You must be careful when reading about “caching” or “memoizing” in the documentation for frameworks such as Vue or React because it doesn’t mean what you would think it does. For instance, in Vue you have computed properties and their documentation says that ”computed properties are cached based on their reactive dependencies [and] will only re-evaluate when some of its reactive dependencies have changed.” Similarly, the documentation for getters for computed values in Vuex mentions that ”a getter’s result is cached based on its dependencies, and will only re-evaluate when some of its dependencies have changed”. These two references don’t imply memoizing: only that Vue is smart enough not to redo the calculation for a computed value if none of its dependencies have changed: if a computed value depends on attributes X, Y, and Z, Vue won’t recalculate the computed value unless X, Y, or Z changes; meanwhile, it will cache the previously computed value.

A similar problem is present in React. The useMemo() hook says that it ”useMemo will only recompute the memoized value when one of the dependencies has changed” — essentially the same thing Vue does, but not actually memoization; it only remembers a single previous calculation. Then again, useCallback() does the same kind of limited caching, and it’s clear because useCallback(fn, dependencies) is equivalent to useMemo(()=>fn, dependencies).

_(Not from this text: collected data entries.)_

Lemma run_player_frame (env : Env) (cmd : list str) (w : World)
    (r : res Z) (w' : World) :
  tts.subprocess_run_player env cmd w = (r, w') -> only_ran w w'.
Proof.
  unfold tts.subprocess_run_player. run_monad.
  destruct (run_player env _ _); intros [= <- <-];
    (split; [done|]; by exists [EvRun cmd None]).
Qed.

Lemma try_players_frame (env : Env) (players : list (list str))
    (wav_path : path) (w : World) (r : res unit) (w' : World) :
  tts.try_players env players wav_path w = (r, w') -> only_ran w w'.
Proof.
  revert w. induction players as [|player rest IH]; intros w;
    cbn [tts.try_players].
  - rewrite print_run. intros [= <- <-]. split; [done|].
    exists []. by rewrite app_nil_r.
  - unfold tts.subprocess_run_check. run_monad.
    destruct (tts.subprocess_run_player env player w) as [[rc|e] w1] eqn:E;
      apply run_player_frame in E.
    + destruct (rc =? 0)%Z.
      * intros [= <- <-]. done.
      * intros H. apply IH in H. by apply only_ran_trans with w1.
    + intros H. apply IH in H. by apply only_ran_trans with w1.
Qed.

Lemma play_wav_frame (env : Env) (wav_path : path) (w : World)
    (r : res unit) (w' : World) :
  tts._play_wav env wav_path w = (r, w') -> only_ran w w'.
Proof.
  unfold tts._play_wav.
  destruct (bool_decide _); [|destruct (bool_decide _)].
  - run_monad.
    destruct (tts.subprocess_run_player env _ w) as [[rc|e] w1] eqn:E;
      apply run_player_frame in E; by intros [= <- <-].
  - run_monad.
    destruct (tts.subprocess_run_player env _ w) as [[rc|e] w1] eqn:E;
      apply run_player_frame in E; by intros [= <- <-].
  - apply try_players_frame.
Qed.

(** On Linux [_play_wav] never raises: every failure of a player is
    caught. *)
Lemma try_players_ok (env : Env) (players : list (list str))
    (wav_path : path) (w : World) :
  exists w', tts.try_players env players wav_path w = (Ok tt, w').
Proof.
  revert w. induction players as [|player rest IH]; intros w;
    cbn [tts.try_players].
  - rewrite print_run. by eexists.
  - unfold tts.subprocess_run_check. run_monad.
    destruct (tts.subprocess_run_player env player w) as [[rc|e] w1].
    + destruct (rc =? 0)%Z; [by eexists|apply IH].
    + apply IH.
Qed.

(** [speak] on a non-empty text, stage by stage. *)
Lemma speak_run (env : Env) (self : tts.TextToSpeech) (text : str) (w : World) :
  text <> [] ->
  let w1 := logged [EvSpeak (Some text)] w in
  let txt := tmp_name env w1 (lit ".txt") in
  let w2 := {| fs := <[txt := TextFile (strip text)]> (fs w);
               out := out w; trace := trace w1 |} in
  let wav := tmp_name env w2 (lit ".wav") in
  let stdin := TextFile (strip text) in
  let w3 := {| fs := <[wav := BinaryFile []]> (fs w2); out := out w;
               trace := trace w1 ++ [EvRun (tts.synth_cmd self wav) (Some stdin)] |} in
  tts.speak env self (Some text) w =
  match fs w !! txt with
  | Some _ => (Raise (FileExistsError txt), w1)
  | None =>
    match fs w2 !! wav with
    | Some _ => (Raise (FileExistsError wav), w2)
    | None =>
      match run_synth env w3 (tts.synth_cmd self wav) (tts.piper_dir self) stdin with
      | ProcRaise what => (Raise (External what), w3)
      | ProcExit rc err o =>
          let w4 := {| fs := delete txt (output_applied wav o (fs w3));
                       out := out w; trace := trace w3 |} in
          if negb (rc =? 0)%Z || is_removed o then (Raise (piper_failed rc err), w4)
          else
            match tts._play_wav env wav w4 with
            | (Ok _, w5) =>
                (Ok tt, {| fs := delete wav (fs w5); out := out w5;
                           trace := trace w5 |})
            | (Raise e, w5) => (Raise e, w5)
            end
      end
    end
  end.
Proof.
  intros Hne. destruct text as [|c text]; [done|]. clear Hne.
  cbv zeta. unfold tts.speak. cbn [falsy].
  unfold tts.NamedTemporaryFile, tts.write_text, tts.subprocess_run_synth,
    tts.apply_output, piper_failed.
  run_monad.
  set (txt := tmp_name env _ (lit ".txt")).
  destruct (fs w !! txt) eqn:Htxt; msimpl; [done|].
  rewrite insert_insert_eq.
  set (wav := tmp_name env _ (lit ".wav")).
  destruct (_ !! wav) eqn:Hwav; msimpl; [done|].
  assert (wav <> txt) as Hd.
  { intros E. rewrite E, lookup_insert_eq in Hwav. done. }
  rewrite lookup_insert_ne, lookup_insert_eq by done. msimpl.
  destruct (run_synth env _ _ _ _) as [what|rc err o]; msimpl; [done|].
  assert (forall (x : file), bool_decide (is_Some (Some x)) = true) as Hs by done.
  assert (bool_decide (is_Some (@None file)) = false) as Hn by done.
  destruct o as [|f|]; msimpl;
    rewrite ?lookup_delete_ne, ?lookup_insert_ne, ?lookup_insert_eq by done;
    msimpl;
    rewrite ?lookup_delete_ne, ?lookup_delete_eq, ?lookup_insert_ne,
      ?lookup_insert_eq, ?Hs, ?Hn by done;
    cbn [is_removed output_applied negb orb]; rewrite ?orb_true_r, ?orb_false_r;
    try done.
  all: destruct (negb (rc =? 0)%Z); [done|].
  all: destruct (tts._play_wav env wav _) as [[[]|e] w5] eqn:E; [|done].
  all: apply play_wav_frame in E as [Hfs _]; msimpl; rewrite Hfs; msimpl.
  all: rewrite ?lookup_delete_ne, ?lookup_insert_ne, ?lookup_insert_eq by done.
  all: done.
Qed.



Lemma speak_falsy (env : Env) (self : tts.TextToSpeech) (text : option str)
    (w : World) :
  text = None \/ text = Some [] ->
  tts.speak env self text w = (Ok tt, logged [EvSpeak text] w).
Proof. by intros [-> | ->]. Qed.

(** What every exit of [speak] on a non-empty text has in common, and
    what holds of the exits that got past the synthesis process. *)
Lemma speak_shape (env : Env) (self : tts.TextToSpeech) (text : str)
    (w w' : World) (r : res unit) :
  text <> [] ->
  tts.speak env self (Some text) w = (r, w') ->
  exists evs,
    trace w' = trace w ++ EvSpeak (Some text) :: evs
    /\ forallb is_run evs = true
    /\ (r = Ok tt -> fs w' = fs w)
    /\ (r = Ok tt \/ (exists msg, r = Raise (RuntimeError msg)) ->
        fs w !! txt_path env text w = None
        /\ fs w' !! txt_path env text w = None
        /\ exists wav evs',
             evs = EvRun (tts.synth_cmd self wav) (Some (TextFile (strip text)))
                   :: evs').
Proof.
  intros Hne. rewrite speak_run by done. cbv zeta. fold (txt_path env text w).
  set (txt := txt_path env text w).
  destruct (fs w !! txt) eqn:Htxt.
  { intros [= <- <-]. exists []. cbn. split_and!; try done.
    intros [|[? ?]]; done. }
  set (wav := tmp_name env _ (lit ".wav")). msimpl.
  destruct (_ !! wav) eqn:Hwav.
  { intros [= <- <-]. exists []. cbn. split_and!; try done.
    intros [|[? ?]]; done. }
  assert (wav <> txt) as Hd.
  { intros E. rewrite E, lookup_insert_eq in Hwav. done. }
  rewrite lookup_insert_ne in Hwav by done.
  destruct (run_synth env _ _ _ _) as [what|rc err o].
  { intros [= <- <-]. eexists [_]. cbn. rewrite <- app_assoc.
    split_and!; try done. intros [|[? ?]]; done. }
  destruct (negb (rc =? 0)%Z || is_removed o) eqn:Hfail.
  { intros [= <- <-]. eexists [_]. cbn. rewrite <- app_assoc.
    split_and!; try done. intros _. rewrite lookup_delete_eq.
    split_and!; try done. by eexists _, _. }
  destruct (tts._play_wav env wav _) as [[[]|e] w5] eqn:E;
    apply play_wav_frame in E as [Hfs (evs & Htr & Hrun)];
    msimpl in Hfs; msimpl in Htr; intros [= <- <-]; msimpl;
    exists (EvRun (tts.synth_cmd self wav) (Some (TextFile (strip text))) :: evs);
    (split; [rewrite Htr; cbn [logged trace]; rewrite <- !app_assoc; done|]);
    (split; [done|]).
  - apply orb_false_iff in Hfail as [_ Ho].
    assert (delete wav (delete txt (output_applied wav o
              (<[wav:=BinaryFile []]> (<[txt:=TextFile (strip text)]> (fs w)))))
            = fs w) as Hback.
    { apply map_eq. intros k.
      destruct (decide (k = wav)) as [->|Hkw]; [by rewrite lookup_delete_eq|].
      rewrite lookup_delete_ne by done.
      destruct (decide (k = txt)) as [->|Hkt]; [by rewrite lookup_delete_eq|].
      rewrite lookup_delete_ne by done.
      destruct o; cbn [output_applied];
        rewrite ?lookup_delete_ne, ?lookup_insert_ne by done; done. }
    rewrite Hfs, Hback. split; [done|]. intros _.
    split_and!; try done. by eexists _, _.
  - split; [done|]. intros _. rewrite Hfs, lookup_delete_eq.
    split_and!; try done. by eexists _, _.
Qed.







Lemma speak_any (env : Env) (self : tts.TextToSpeech) (text : option str)
    (w w' : World) (r : res unit) :
  tts.speak env self text w = (r, w') ->
  exists evs,
    trace w' = trace w ++ EvSpeak text :: evs
    /\ forallb is_run evs = true
    /\ (r = Ok tt -> fs w' = fs w).
Proof.
  destruct text as [[|c text]|].
  - rewrite speak_falsy by auto. intros [= <- <-]. by exists [].
  - intros H. apply speak_shape in H as (evs & Htr & Hrun & Hfs & _); [|done].
    by exists evs.
  - rewrite speak_falsy by auto. intros [= <- <-]. by exists [].
Qed.
(** What a copy may not touch: the arrays behind the slices, the block
    of every handle, and of every block everything but the values. *)
Definition meta (i : Impl) : list Z * DType * Device * bool :=
  (shape i, kind i, impl_device i, requires_grad i).

Definition tensors_kept (w w' : World) : Prop :=
  tensor_arrays w' = tensor_arrays w
  ∧ ctensors w ⊆ ctensors w'
  ∧ ∀ s i, storage w !! s = Some i → ∃ i', storage w' !! s = Some i' ∧ meta i' = meta i.

(** [m] changes values only, however it ends. *)
Definition only_values {A} (m : M A) : Prop :=
  ∀ w, tensors_kept w (world_of (m w)).

(** ** The effect of the copy loops on the storage blocks

    One [NoGrad(Copy_(dst, src))] between blocks [d] and [s], and a
    sequence of them; the world after such a sequence. *)

Definition copy_step (σ : gmap nat Impl) (p : nat * nat) : gmap nat Impl :=
  match σ !! p.1, σ !! p.2 with
  | Some di, Some si => <[p.1 := set_values (values si) di]> σ
  | _, _ => σ
  end.

Definition copied (ps : list (nat * nat)) (w : World) : World :=
  MkWorld (stores w) (gomaps w) (tensor_arrays w) (string_arrays w) (mutexes w)
          (ctensors w) (foldl copy_step (storage w) ps) (grad_enabled w)
          (copy_log w ++ ((λ p, (p.1, p.2, false)) <$> ps)) (files w)
          (cuda_device_count w).

(** Block [p.1] exists and has the shape of block [p.2]. *)
Definition fits (σ : gmap nat Impl) (p : nat * nat) : Prop :=
  is_Some (σ !! p.1) ∧ shape <$> σ !! p.1 = shape <$> σ !! p.2.

(** The block a handle points to, whatever the block holds. *)
Definition block_of (w : World) (t : Tensor) : option nat :=
  c ← ctensor t; ctensors w !! c.


(** ** Concrete runs *)

(** [vs := nn.NewVarStore(gotch.CPU)] *)
Definition fresh_store : M nat :=
  let* v := NewVarStore CPU in new_var v.

(** [vs.Root().Entry("w").OrZeros([]int64{2, 2})] on a new store *)
Definition or_zeros_on_empty : M (nat * Tensor) :=
  let* vs := fresh_store in
  let* e := Path_Entry (VarStore_Root vs) "w" in
  let* t := Entry_OrZeros e [2; 2]%Z in
  ret (vs, t).

(** the same variable created by [vs.Root().Zeros("w", []int64{2, 2})] *)
Definition zeros_on_empty : M (nat * Tensor) :=
  let* vs := fresh_store in
  let* t := Path_Zeros (VarStore_Root vs) "w" [2; 2]%Z in
  ret (vs, t).

(** [vs.TrainableVariables()] after it *)
Definition trainable_snapshot : M (nat * Tensor * slice) :=
  let* (vs, t) := zeros_on_empty in
  let* s := VarStore_TrainableVariables vs in
  ret (vs, t, s).

(** a store with variables [a] and [b], and a file that holds only [a] *)
Definition file_a : list (string * Impl) :=
  [("a", MkImpl [7; 7]%Z [2]%Z Float CPU false)].

Definition store_a_b : M (nat * Tensor * Tensor) :=
  let* vs := fresh_store in
  let* a := Path_Zeros (VarStore_Root vs) "a" [2]%Z in
  let* b := Path_Zeros (VarStore_Root vs) "b" [2]%Z in
  modify (upd_files <["f.ot" := file_a]>);;
  ret (vs, a, b).

Definition load_partial_a : M (nat * Tensor * Tensor * (list string * option error)) :=
  let* (vs, a, b) := store_a_b in
  let* r := VarStore_LoadPartial vs "f.ot" in
  ret (vs, a, b, r).

(** a store with only [b], loading the same file *)
Definition load_partial_unknown : M (list string * option error) :=
  let* vs := fresh_store in
  let* b := Path_Zeros (VarStore_Root vs) "b" [2]%Z in
  modify (upd_files <["f.ot" := file_a]>);;
  VarStore_LoadPartial vs "f.ot".

(** [Zeros("w", ...)] twice on the root path *)
Definition zeros_twice : M (nat * Tensor * Tensor) :=
  let* vs := fresh_store in
  let* t1 := Path_Zeros (VarStore_Root vs) "w" [1]%Z in
  let* t2 := Path_Zeros (VarStore_Root vs) "w" [1]%Z in
  ret (vs, t1, t2).

(** two goroutines about to call [OrZeros] on the same entry *)
Definition two_callers : M (nat * list goroutine) :=
  let* vs := fresh_store in
  let* e := Path_Entry (VarStore_Root vs) "shared" in
  ret (vs, [Calling e [4]%Z (NewConstInit 0); Calling e [4]%Z (NewConstInit 0)]).

(** a new store, and the store after [Zeros("w")] with one more tensor
    allocated by the caller *)
Definition new_store_world : World := world_of (fresh_store empty_world).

Finally, React.memo(...) also does a similarly simplified caching optimization, just avoiding redrawing a component if its props are the same as in the last call — but it doesn’t do memoization in all its glory, just caching one previous result.

Summary

In this article we’ve seen several approaches at memoization, and how using it may speed up your code. However, don’t err by thinking that memoization is a “silver bullet” for all speed problems; it may even make your problems worse! Note that memoizing implies two added costs: you need extra cache memory for all the already calculated values, and you need some extra time to check and use the cache itself. If you are working with a function that seldom (if ever) gets called with the same arguments, memoizing won’t have any positive impact, and you’d be probably better off by skipping it. As always, you shouldn’t do optimization “on instinct”; measure first!

The solution we’ve seen here applies to common functions, but what about functions that do some I/O as API calls? You could also consider using memoization for promises, which would not only provide the expected optimizations but also enable other patterns that would produce more responsive code; see you!